Collected data entries:
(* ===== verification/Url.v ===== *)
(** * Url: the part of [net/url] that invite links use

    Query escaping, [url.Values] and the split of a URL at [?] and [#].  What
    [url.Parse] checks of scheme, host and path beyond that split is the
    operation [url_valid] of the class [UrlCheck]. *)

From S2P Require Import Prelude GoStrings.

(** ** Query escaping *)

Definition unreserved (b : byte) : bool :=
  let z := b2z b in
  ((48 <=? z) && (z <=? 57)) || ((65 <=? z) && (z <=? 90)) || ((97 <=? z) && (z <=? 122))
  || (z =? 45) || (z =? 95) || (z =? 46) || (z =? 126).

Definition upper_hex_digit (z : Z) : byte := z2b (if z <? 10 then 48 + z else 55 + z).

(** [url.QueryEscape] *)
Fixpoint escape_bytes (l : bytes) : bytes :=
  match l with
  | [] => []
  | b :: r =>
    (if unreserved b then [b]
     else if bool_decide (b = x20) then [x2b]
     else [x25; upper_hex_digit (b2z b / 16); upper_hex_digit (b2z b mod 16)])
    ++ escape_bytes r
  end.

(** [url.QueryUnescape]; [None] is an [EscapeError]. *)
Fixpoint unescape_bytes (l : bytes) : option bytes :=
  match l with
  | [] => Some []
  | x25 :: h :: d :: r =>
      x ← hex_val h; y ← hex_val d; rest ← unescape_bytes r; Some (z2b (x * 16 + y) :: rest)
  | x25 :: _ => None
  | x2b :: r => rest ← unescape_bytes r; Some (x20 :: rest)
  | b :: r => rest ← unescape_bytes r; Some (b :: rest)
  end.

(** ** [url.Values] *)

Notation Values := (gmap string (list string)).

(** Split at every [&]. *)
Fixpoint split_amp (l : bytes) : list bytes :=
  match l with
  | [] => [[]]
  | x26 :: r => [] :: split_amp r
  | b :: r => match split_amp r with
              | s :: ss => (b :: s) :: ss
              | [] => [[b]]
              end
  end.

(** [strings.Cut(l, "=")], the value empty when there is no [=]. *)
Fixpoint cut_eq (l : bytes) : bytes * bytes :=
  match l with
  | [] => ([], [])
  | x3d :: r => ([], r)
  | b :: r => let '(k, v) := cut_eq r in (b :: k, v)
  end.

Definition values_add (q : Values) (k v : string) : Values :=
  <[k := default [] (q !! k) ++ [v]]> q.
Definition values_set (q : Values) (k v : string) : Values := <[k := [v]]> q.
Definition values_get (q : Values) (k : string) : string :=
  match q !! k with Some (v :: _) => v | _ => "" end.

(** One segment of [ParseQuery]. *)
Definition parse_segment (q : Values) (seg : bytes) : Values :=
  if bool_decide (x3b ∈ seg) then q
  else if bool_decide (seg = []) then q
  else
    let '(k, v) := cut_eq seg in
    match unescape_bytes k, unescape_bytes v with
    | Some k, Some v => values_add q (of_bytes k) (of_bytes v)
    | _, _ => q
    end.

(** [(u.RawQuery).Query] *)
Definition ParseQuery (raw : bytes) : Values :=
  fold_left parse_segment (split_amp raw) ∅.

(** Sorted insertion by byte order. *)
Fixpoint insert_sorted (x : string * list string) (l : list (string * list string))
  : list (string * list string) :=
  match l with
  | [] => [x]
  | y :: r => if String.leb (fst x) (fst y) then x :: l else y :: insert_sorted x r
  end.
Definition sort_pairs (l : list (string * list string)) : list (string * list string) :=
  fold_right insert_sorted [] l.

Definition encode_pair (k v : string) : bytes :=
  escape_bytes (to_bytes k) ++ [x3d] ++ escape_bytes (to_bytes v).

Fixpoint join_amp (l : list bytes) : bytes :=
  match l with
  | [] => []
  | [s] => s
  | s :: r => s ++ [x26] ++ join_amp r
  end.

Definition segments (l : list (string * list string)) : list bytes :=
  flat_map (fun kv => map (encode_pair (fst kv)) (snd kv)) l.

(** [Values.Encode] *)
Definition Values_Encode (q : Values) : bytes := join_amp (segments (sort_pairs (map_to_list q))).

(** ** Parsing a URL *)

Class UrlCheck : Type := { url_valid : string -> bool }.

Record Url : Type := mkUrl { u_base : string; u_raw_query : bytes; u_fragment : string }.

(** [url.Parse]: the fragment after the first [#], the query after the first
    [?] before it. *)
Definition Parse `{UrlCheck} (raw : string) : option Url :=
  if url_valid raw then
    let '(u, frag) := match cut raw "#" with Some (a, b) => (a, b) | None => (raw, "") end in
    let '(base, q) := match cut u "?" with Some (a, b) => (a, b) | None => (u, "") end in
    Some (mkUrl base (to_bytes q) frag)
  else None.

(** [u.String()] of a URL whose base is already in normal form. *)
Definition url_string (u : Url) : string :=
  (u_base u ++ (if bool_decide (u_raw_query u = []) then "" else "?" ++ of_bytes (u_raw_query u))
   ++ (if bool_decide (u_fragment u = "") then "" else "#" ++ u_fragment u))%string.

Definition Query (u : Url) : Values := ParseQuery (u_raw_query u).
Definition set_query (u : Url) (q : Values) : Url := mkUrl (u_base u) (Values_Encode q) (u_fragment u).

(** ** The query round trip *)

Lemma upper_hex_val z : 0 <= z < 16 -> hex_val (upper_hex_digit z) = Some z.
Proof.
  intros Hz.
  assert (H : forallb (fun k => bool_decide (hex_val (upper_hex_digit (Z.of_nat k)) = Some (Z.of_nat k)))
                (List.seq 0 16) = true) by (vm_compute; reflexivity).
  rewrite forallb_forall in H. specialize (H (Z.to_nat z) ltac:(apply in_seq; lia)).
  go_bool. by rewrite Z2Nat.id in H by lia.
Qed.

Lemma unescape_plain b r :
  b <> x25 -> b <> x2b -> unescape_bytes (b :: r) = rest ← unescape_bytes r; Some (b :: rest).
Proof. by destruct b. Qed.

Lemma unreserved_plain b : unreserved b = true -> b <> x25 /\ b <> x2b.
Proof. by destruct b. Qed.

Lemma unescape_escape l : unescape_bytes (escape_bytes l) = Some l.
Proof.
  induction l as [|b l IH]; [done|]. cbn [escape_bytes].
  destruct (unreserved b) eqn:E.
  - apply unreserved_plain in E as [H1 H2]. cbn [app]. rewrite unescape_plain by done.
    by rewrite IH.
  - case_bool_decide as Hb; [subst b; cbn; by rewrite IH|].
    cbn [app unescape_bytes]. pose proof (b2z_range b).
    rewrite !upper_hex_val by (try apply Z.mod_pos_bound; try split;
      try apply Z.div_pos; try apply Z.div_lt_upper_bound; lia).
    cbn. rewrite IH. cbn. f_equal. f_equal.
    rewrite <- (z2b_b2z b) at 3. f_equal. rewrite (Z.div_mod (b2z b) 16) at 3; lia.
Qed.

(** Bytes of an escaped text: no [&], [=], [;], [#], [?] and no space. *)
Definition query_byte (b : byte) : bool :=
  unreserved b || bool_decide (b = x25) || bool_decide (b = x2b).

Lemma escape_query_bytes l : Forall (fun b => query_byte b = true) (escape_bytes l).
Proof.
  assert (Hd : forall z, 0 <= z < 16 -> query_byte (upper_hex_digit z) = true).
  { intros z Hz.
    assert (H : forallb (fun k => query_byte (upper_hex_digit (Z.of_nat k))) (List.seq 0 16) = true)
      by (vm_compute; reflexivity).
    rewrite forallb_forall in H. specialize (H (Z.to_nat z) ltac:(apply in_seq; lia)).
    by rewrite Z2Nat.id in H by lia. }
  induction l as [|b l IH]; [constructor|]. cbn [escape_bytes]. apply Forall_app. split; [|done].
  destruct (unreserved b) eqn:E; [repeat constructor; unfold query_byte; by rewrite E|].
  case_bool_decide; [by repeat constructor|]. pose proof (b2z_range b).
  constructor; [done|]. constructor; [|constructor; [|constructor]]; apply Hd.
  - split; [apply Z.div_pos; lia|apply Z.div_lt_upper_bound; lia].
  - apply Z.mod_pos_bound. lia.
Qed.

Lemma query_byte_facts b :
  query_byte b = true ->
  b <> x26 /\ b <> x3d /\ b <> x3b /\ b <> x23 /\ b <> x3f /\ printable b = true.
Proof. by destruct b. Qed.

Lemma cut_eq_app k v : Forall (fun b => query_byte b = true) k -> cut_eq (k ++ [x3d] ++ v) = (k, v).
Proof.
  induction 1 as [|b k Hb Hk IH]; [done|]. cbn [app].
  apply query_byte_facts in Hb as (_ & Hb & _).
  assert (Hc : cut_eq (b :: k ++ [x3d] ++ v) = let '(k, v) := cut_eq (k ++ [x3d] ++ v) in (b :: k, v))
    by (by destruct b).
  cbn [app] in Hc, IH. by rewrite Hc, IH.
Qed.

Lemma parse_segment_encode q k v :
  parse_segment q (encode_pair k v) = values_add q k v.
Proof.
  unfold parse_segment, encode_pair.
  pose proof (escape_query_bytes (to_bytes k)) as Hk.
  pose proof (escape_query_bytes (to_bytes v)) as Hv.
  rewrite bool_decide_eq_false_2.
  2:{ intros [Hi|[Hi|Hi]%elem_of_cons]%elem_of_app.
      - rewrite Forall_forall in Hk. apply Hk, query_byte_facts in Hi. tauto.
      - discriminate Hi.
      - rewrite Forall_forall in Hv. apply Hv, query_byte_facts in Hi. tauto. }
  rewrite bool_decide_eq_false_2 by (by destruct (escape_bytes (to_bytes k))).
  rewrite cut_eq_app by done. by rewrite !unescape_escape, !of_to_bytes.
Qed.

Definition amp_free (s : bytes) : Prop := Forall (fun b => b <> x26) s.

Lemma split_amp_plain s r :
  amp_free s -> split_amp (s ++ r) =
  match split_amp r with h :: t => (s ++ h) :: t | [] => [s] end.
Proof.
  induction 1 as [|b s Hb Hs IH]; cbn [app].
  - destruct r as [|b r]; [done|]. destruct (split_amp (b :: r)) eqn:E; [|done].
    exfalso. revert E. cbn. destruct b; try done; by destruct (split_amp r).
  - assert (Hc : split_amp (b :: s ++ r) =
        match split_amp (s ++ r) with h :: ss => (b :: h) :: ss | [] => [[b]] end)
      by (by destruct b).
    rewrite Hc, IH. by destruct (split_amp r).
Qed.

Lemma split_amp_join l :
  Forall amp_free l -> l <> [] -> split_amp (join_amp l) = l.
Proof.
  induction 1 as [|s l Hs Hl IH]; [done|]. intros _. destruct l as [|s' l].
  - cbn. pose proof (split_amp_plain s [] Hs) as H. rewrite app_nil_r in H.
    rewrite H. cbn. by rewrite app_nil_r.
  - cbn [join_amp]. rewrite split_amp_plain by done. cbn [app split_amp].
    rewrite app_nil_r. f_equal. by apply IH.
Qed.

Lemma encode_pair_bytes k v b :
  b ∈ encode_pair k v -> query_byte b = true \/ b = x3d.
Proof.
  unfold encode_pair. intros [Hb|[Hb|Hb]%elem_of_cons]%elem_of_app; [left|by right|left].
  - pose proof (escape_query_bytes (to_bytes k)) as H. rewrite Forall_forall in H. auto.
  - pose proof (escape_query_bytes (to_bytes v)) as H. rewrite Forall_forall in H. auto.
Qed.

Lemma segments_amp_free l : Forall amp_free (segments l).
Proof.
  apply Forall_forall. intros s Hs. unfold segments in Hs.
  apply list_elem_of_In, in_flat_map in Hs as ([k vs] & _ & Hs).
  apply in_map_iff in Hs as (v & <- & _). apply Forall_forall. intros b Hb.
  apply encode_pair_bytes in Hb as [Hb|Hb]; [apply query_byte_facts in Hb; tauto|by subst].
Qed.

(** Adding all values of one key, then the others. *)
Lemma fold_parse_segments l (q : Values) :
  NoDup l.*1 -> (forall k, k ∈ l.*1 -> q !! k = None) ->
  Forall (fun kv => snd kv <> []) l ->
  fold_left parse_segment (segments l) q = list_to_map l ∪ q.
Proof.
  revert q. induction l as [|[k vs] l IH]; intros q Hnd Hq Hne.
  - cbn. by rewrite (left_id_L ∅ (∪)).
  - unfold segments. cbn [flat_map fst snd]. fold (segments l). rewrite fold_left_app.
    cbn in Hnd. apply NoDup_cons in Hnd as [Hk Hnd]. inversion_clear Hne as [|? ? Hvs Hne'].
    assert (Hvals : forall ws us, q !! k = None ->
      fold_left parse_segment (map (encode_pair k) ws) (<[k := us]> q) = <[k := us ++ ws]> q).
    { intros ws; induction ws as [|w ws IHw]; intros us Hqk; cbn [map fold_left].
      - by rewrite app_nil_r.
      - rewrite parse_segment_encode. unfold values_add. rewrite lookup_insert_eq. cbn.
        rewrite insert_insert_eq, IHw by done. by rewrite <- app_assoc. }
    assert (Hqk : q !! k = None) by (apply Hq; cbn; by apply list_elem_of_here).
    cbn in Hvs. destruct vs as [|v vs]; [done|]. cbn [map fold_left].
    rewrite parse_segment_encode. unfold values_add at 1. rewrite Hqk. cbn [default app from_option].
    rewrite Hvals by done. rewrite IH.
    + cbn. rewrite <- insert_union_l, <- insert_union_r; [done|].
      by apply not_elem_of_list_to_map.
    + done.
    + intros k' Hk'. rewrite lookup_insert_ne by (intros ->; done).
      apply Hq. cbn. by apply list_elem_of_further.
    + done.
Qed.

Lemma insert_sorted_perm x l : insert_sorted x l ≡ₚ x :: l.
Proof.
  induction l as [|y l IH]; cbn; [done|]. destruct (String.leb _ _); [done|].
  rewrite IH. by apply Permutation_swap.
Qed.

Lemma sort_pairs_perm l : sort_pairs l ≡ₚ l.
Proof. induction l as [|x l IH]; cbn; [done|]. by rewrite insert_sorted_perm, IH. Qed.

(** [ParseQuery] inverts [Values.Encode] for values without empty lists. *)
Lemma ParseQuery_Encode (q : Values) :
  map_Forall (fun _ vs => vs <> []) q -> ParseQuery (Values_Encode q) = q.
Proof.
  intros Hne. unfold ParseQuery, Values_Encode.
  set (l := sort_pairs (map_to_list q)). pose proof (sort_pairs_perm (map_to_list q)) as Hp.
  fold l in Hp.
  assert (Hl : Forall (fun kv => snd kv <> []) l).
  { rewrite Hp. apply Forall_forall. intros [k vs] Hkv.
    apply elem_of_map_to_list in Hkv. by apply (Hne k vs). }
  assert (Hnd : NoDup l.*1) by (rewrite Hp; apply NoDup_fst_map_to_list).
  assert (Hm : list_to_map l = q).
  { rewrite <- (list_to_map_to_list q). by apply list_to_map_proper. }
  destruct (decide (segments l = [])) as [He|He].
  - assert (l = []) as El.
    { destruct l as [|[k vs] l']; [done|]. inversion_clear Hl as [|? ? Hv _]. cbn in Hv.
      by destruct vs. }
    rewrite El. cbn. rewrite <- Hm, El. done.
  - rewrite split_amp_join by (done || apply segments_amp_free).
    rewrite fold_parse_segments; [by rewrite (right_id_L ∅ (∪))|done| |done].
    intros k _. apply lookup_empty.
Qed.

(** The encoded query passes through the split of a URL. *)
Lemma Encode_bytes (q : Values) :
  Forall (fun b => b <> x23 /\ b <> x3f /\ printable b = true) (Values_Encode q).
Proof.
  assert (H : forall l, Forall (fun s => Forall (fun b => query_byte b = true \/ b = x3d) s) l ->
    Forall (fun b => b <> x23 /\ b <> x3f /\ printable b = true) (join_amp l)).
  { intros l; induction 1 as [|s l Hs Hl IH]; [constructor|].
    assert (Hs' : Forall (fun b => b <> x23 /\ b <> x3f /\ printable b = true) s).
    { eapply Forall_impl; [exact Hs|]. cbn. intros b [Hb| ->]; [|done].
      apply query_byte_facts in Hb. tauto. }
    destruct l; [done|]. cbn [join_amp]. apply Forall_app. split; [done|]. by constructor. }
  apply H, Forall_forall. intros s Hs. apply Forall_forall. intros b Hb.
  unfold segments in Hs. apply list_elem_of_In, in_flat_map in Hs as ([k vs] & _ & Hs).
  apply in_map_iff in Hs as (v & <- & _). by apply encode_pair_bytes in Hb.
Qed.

Exercise directions:
Copy out each line of the data above, exactly, if it lies between the line holding "flat_map (fun kv" and the line holding "(raw : string)", inclusive; copy no other line.

Response to the task:
  flat_map (fun kv => map (encode_pair (fst kv)) (snd kv)) l.

(** [Values.Encode] *)
Definition Values_Encode (q : Values) : bytes := join_amp (segments (sort_pairs (map_to_list q))).

(** ** Parsing a URL *)

Class UrlCheck : Type := { url_valid : string -> bool }.

Record Url : Type := mkUrl { u_base : string; u_raw_query : bytes; u_fragment : string }.

(** [url.Parse]: the fragment after the first [#], the query after the first
    [?] before it. *)
Definition Parse `{UrlCheck} (raw : string) : option Url :=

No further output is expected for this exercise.